(** C8. After the registration of a screen A with id1 and of a screen B with
    id2 (a non-empty string) and the selection of B, [show_idle_screen]
    without an override sends exactly one event, named id2.idle. *)
Theorem show_selected_registered_screen
    (s : skill) (m1 m2 m3 : message) (A B id1 id2 : string) :
  (forall x, py_str (VStr x) = x) ->
  msg_data m1 !! "name" = Some (VStr A) ->
  msg_data m1 !! "id" = Some (VStr id1) ->
  msg_data m2 !! "name" = Some (VStr B) ->
  msg_data m2 !! "id" = Some (VStr id2) ->
  msg_data m3 !! "selected" = Some (VStr B) ->
  id2 <> "" ->
  override_idle s = None ->
  let setup :=
    on_register_idle py_str m1;; on_register_idle py_str m2;; set_idle_screen m3 in
  outcome setup s = inl tt
  /\ outcome (show_idle_screen py_str) (exec setup s) = inl tt
  /\ emitted (show_idle_screen py_str) (exec setup s)
     = [Message (id2 +:+ ".idle") ∅].
Proof.
  intros Hstr Hn1 Hi1 Hn2 Hi2 Hsel Hid Hov setup. subst setup.
  unfold emitted, exec, outcome, mbind, M_bind, bind.
  rewrite (on_register_idle_registers s m1 _ _ Hn1 Hi1 eq_refl).
  rewrite (on_register_idle_registers _ m2 _ _ Hn2 Hi2 eq_refl).
  rewrite (set_idle_screen_selects _ m3 _ Hsel).
  cbn [fst snd]. split; [reflexivity |].
  rewrite (show_idle_screen_selected _ (VStr B) (VStr id2)).
  - cbn [fst snd trace add_trace set_gui set_settings set_idle_screens].
    split; [reflexivity |].
    trace_suffix. cbn. now rewrite Hstr.
  - exact Hov.
  - cbn [gui set_gui set_settings add_trace set_idle_screens].
    rewrite lookup_insert_ne by discriminate. apply lookup_insert_eq.
  - reflexivity.
  - cbn [idle_screens set_gui set_settings add_trace set_idle_screens].
    now apply dict_get_set.
  - cbn. destruct id2; [contradiction | reflexivity].
Qed.

(** *** The deadline kept over a run of timer events *)






End Properties.

(** * Further properties of the handlers *)

(** ** What a computation keeps *)

Lemma exec_bind {A B} (c : M A) (k : A -> M B) (s : skill) :
  exec (c ≫= k) s
  = match c s with
    | (inl a, s') => exec (k a) s'
    | (inr _, s') => s'
    end.
Proof.
  unfold exec, mbind, M_bind, bind. now destruct (c s) as [[a | e] s'].
Qed.

Lemma keeps_ret P {A} (a : A) : keeps P (ret a).
Proof. intros s H. exact H. Qed.

Lemma keeps_raise P {A} (e : exn) : keeps P (raise (A := A) e).
Proof. intros s H. exact H. Qed.

Lemma keeps_lift P {A} (r : A + exn) : keeps P (lift r).
Proof. intros s H. exact H. Qed.

Lemma keeps_bind P {A B} (c : M A) (k : A -> M B) :
  keeps P c -> (forall a, keeps P (k a)) -> keeps P (c ≫= k).
Proof.
  intros Hc Hk s H. specialize (Hc s H). unfold exec in *.
  unfold mbind, M_bind, bind. destruct (c s) as [[a | e] s']; cbn in *.
  - apply (Hk a s' Hc).
  - exact Hc.
Qed.

(** After [get], the continuation runs on the state that was read. *)
Lemma keeps_get_bind P {B} (k : skill -> M B) :
  (forall s, P s -> P (exec (k s) s)) -> keeps P (get ≫= k).
Proof. intros Hk s H. exact (Hk s H). Qed.

Lemma keeps_modify P (g : skill -> skill) :
  (forall s, P s -> P (g s)) -> keeps P (modify g).
Proof. intros Hg s H. exact (Hg s H). Qed.

Lemma keeps_try_except P (body : M unit) (handler : exn -> M unit) :
  keeps P body -> (forall e, keeps P (handler e)) -> keeps P (try_except body handler).
Proof.
  intros Hb Hh s H. specialize (Hb s H). unfold exec, try_except in *.
  destruct (body s) as [[a | e] s']; cbn in *.
  - exact Hb.
  - apply (Hh e s' Hb).
Qed.

(** Splits a computation along its binds and branches; what is left are the
    state updates and the methods it calls. *)
Ltac keeps_split :=
  repeat first
    [ progress unfold when, pass, log, bus_emit, act, monotonic, get,
        sleep, cancel_scheduled_event, schedule_event, cancel_idle_event
    | match goal with
      | |- keeps _ (ret _) => apply keeps_ret
      | |- keeps _ (raise _) => apply keeps_raise
      | |- keeps _ (lift _) => apply keeps_lift
      | |- keeps _ (mbind _ _) => apply keeps_bind; [| intro]
      | |- keeps _ (try_except _ _) => apply keeps_try_except; [| intro]
      | |- keeps _ (fun s => (inl _, s)) => intros ? ?; assumption
      | |- keeps _ (match ?x with _ => _ end) => destruct x
      | |- keeps _ (if ?x then _ else _) => destruct x
      | |- keeps _ (let _ := _ in _) => cbv zeta
      end ].

(** A property of the fields other than the trace, the clock and the timer
    survives the updates of those. *)
Ltac keeps_field :=
  keeps_split;
  try (apply keeps_modify; intros ? ?; cbn; assumption).

(** The same through the methods a call goes through, down to
    [show_idle_screen] and [start_idle_event]. *)
Ltac unfold_calls :=
  unfold initialize, collect_resting_screens, reset_face, set_idle_screen,
    save_resting_screen, on_register_idle, on_gui_page_show,
    on_gui_page_interaction, on_handler_started, on_handler_complete,
    on_handler_sleep, on_handler_awoken, on_handler_mouth_reset,
    on_handler_speaking, handle_listener_ended, handle_failed_stt,
    handle_skill_setting_show, handle_device_homescreen_settings,
    handle_device_update_settings, force_home, force_idle_screen,
    call_home_from_voc, stop, idle_check_fires, elapse.

Ltac keeps_calls :=
  repeat first [ progress keeps_split | progress unfold_calls ].

Section MoreProperties.

Variable py_str : pyval -> string.
Variable py_repr : exn -> string.

(** ** The registry over a run *)

Lemma show_idle_screen_keeps_registry (R : pydict -> Prop) :
  keeps (fun s => R (idle_screens s)) (show_idle_screen py_str).
Proof. unfold show_idle_screen. keeps_field. Qed.

Lemma start_idle_event_keeps_registry (R : pydict -> Prop) offset weak :
  keeps (fun s => R (idle_screens s)) (start_idle_event py_str py_repr offset weak).
Proof. unfold start_idle_event. keeps_field. Qed.

(** Every call but a registration leaves the registry as it is. *)
Lemma run_call_keeps_registry (R : pydict -> Prop) (c : call) :
  (forall m, c <> RegisterIdle m) ->
  keeps (fun s => R (idle_screens s)) (run_call py_str py_repr c).
Proof.
  intros Hc. destruct c; try (exfalso; exact (Hc _ eq_refl)); cbn [run_call];
    keeps_calls;
    first [ apply show_idle_screen_keeps_registry
          | apply start_idle_event_keeps_registry
          | apply keeps_modify; intros ? ?; cbn; assumption ].
Qed.

(** A registration changes the registry by one assignment, or not at all. *)
Lemma on_register_idle_registry (m : message) (s : skill) :
  idle_screens (exec (on_register_idle py_str m) s) = idle_screens s
  \/ exists name id,
       py_hashable name = true
       /\ idle_screens (exec (on_register_idle py_str m) s)
          = dict_set name id (idle_screens s).
Proof.
  unfold on_register_idle, py_dict_set. run_method.
  destruct (msg_data m !! "name") as [name |]; [| now left].
  destruct (msg_data m !! "id") as [id |]; [| now left].
  destruct (py_hashable name) eqn:Hh; [| now left].
  right. exists name, id. split; [exact Hh | reflexivity].
Qed.

Lemma run_calls_invariant (R : pydict -> Prop) :
  (forall k v d, py_hashable k = true -> R d -> R (dict_set k v d)) ->
  forall cs s, R (idle_screens s) ->
               R (idle_screens (run_calls py_str py_repr cs s)).
Proof.
  intros Hset cs. induction cs as [| c cs IH]; intros s H; [exact H |].
  cbn [run_calls fold_left]. apply IH.
  destruct c;
    try (apply (run_call_keeps_registry R); [discriminate | exact H]).
  cbn [run_call].
  destruct (on_register_idle_registry m s) as [-> | (name & id & Hh & ->)];
    [exact H | now apply Hset].
Qed.

Lemma forallb_dict_set (P : pyval -> bool) (k v : pyval) (d : pydict) :
  P k = true ->
  forallb (fun kv => P (fst kv)) d = true ->
  forallb (fun kv => P (fst kv)) (dict_set k v d) = true.
Proof.
  intros Hk. induction d as [| [k' v'] d IH]; cbn; intros H.
  - now rewrite Hk.
  - apply andb_true_iff in H as [H1 H2].
    destruct (py_eqb k' k); cbn; rewrite H1; [exact H2 | now apply IH].
Qed.

Lemma dict_set_distinct_keys (k v : pyval) (d : pydict) :
  py_hashable k = true ->
  distinct_keys d = true ->
  distinct_keys (dict_set k v d) = true.
Proof.
  intros Hk. induction d as [| [k' v'] d IH]; cbn; intros H.
  - now rewrite Hk.
  - apply andb_true_iff in H as [H H3]. apply andb_true_iff in H as [H1 H2].
    destruct (py_eqb k' k) eqn:E; cbn.
    + now rewrite H1, H2, H3.
    + rewrite H1, (IH H3), andb_true_r. cbn.
      apply (forallb_dict_set (fun x => negb (py_eqb k' x))); [| exact H2].
      now rewrite E.
Qed.

Lemma dict_set_keeps_key (q k v : pyval) (d : pydict) :
  is_Some (dict_get q d) -> is_Some (dict_get q (dict_set k v d)).
Proof.
  induction d as [| [k' v'] d IH]; cbn; intros H.
  - destruct H as [x Hx]. discriminate Hx.
  - destruct (py_eqb k' k); cbn; destruct (py_eqb k' q); eauto.
Qed.

(** X23. Over every sequence of calls, the keys of the registry stay hashable
    and different from one another: a name is registered at most once. *)
Theorem registry_keys_stay_distinct (cs : list call) (s : skill) :
  distinct_keys (idle_screens s) = true ->
  distinct_keys (idle_screens (run_calls py_str py_repr cs s)) = true.
Proof.
  apply (run_calls_invariant (fun d => distinct_keys d = true)).
  intros k v d Hk Hd. now apply dict_set_distinct_keys.
Qed.

(** X24. Over every sequence of calls, a name that is registered stays
    registered: no call removes an entry of the registry. *)
Theorem registered_screen_stays (cs : list call) (s : skill) (name : pyval) :
  is_Some (dict_get name (idle_screens s)) ->
  is_Some (dict_get name (idle_screens (run_calls py_str py_repr cs s))).
Proof.
  apply (run_calls_invariant (fun d => is_Some (dict_get name d))).
  intros k v d _ Hd. now apply dict_set_keeps_key.
Qed.

(** ** The deadline and the override over a run *)

Lemma run_calls_keeps (P : skill -> Prop) (ok : call -> bool) :
  (forall c, ok c = true -> keeps P (run_call py_str py_repr c)) ->
  forall cs s, forallb ok cs = true -> P s -> P (run_calls py_str py_repr cs s).
Proof.
  intros Hk cs. induction cs as [| c cs IH]; intros s Hok H; [exact H |].
  cbn in Hok. apply andb_true_iff in Hok as [Hc Hcs].
  cbn [run_calls fold_left]. apply IH; [exact Hcs |]. now apply Hk.
Qed.





Lemma show_idle_screen_keeps_override :
  keeps (fun s => is_Some (override_idle s)) (show_idle_screen py_str).
Proof. unfold show_idle_screen. keeps_field. Qed.

Lemma show_idle_screen_keeps_override_none :
  keeps (fun s => override_idle s = None) (show_idle_screen py_str).
Proof. unfold show_idle_screen. keeps_field. Qed.

Lemma start_idle_event_keeps_override offset weak :
  keeps (fun s => is_Some (override_idle s))
    (start_idle_event py_str py_repr offset weak).
Proof. unfold start_idle_event. keeps_field. Qed.

Lemma run_call_keeps_override (c : call) :
  may_clear_override c = false ->
  keeps (fun s => is_Some (override_idle s)) (run_call py_str py_repr c).
Proof.
  destruct c; try discriminate; intros _; cbn [run_call]; keeps_calls;
    first [ apply show_idle_screen_keeps_override
          | apply start_idle_event_keeps_override
          | apply keeps_modify; intros ? ?;
            cbn [override_idle set_idle_next set_idle_check set_clock add_trace
                 set_gui set_settings set_has_show_page set_override_idle
                 set_idle_screens set_skill_setting_list
                 set_skill_setting_obj_configs];
            first [assumption | eexists; reflexivity] ].
Qed.

(** X26. An override, once set, is ended only by [force_idle_screen] (also
    through [call_home_from_voc]) or [stop]: over every sequence of other
    calls, timer fires included, an override stays in place. *)
Theorem override_outlives_other_calls (cs : list call) (s : skill) :
  forallb (fun c => negb (may_clear_override c)) cs = true ->
  is_Some (override_idle s) ->
  is_Some (override_idle (run_calls py_str py_repr cs s)).
Proof.
  apply (run_calls_keeps (fun s => is_Some (override_idle s))).
  intros c Hc. apply run_call_keeps_override.
  now apply negb_true_iff in Hc.
Qed.

(** ** Registration and selection *)

Lemma py_eqb_str_r (k : pyval) (a : string) :
  py_eqb k (VStr a) = true -> k = VStr a.
Proof.
  destruct k as [ | b | z | q | str | l | d ]; cbn; try discriminate.
  intros H. apply String.eqb_eq in H. now subst.
Qed.

Lemma py_eqb_str_l (a : string) (q : pyval) :
  py_eqb (VStr a) q = true -> q = VStr a.
Proof.
  destruct q; cbn; try discriminate.
  intros H. apply String.eqb_eq in H. now subst.
Qed.

Lemma dict_get_set_other (a : string) (q v : pyval) (d : pydict) :
  q <> VStr a -> dict_get q (dict_set (VStr a) v d) = dict_get q d.
Proof.
  intros Hq.
  assert (Hne : py_eqb (VStr a) q = false).
  { destruct (py_eqb (VStr a) q) eqn:E; [| reflexivity].
    apply py_eqb_str_l in E. contradiction. }
  induction d as [| [k' v'] d IH]; cbn [dict_get dict_set].
  - now rewrite Hne.
  - destruct (py_eqb k' (VStr a)) eqn:E; cbn [dict_get dict_set].
    + apply py_eqb_str_r in E. subst k'. now rewrite Hne.
    + destruct (py_eqb k' q); [reflexivity | exact IH].
Qed.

────────────────

#### [Problem description]
Repeat verbatim the opening run of entries, ending with the line that contains "msg_data m3 !!".

#### [Task answer]
(** C8. After the registration of a screen A with id1 and of a screen B with
    id2 (a non-empty string) and the selection of B, [show_idle_screen]
    without an override sends exactly one event, named id2.idle. *)
Theorem show_selected_registered_screen
    (s : skill) (m1 m2 m3 : message) (A B id1 id2 : string) :
  (forall x, py_str (VStr x) = x) ->
  msg_data m1 !! "name" = Some (VStr A) ->
  msg_data m1 !! "id" = Some (VStr id1) ->
  msg_data m2 !! "name" = Some (VStr B) ->
  msg_data m2 !! "id" = Some (VStr id2) ->
  msg_data m3 !! "selected" = Some (VStr B) ->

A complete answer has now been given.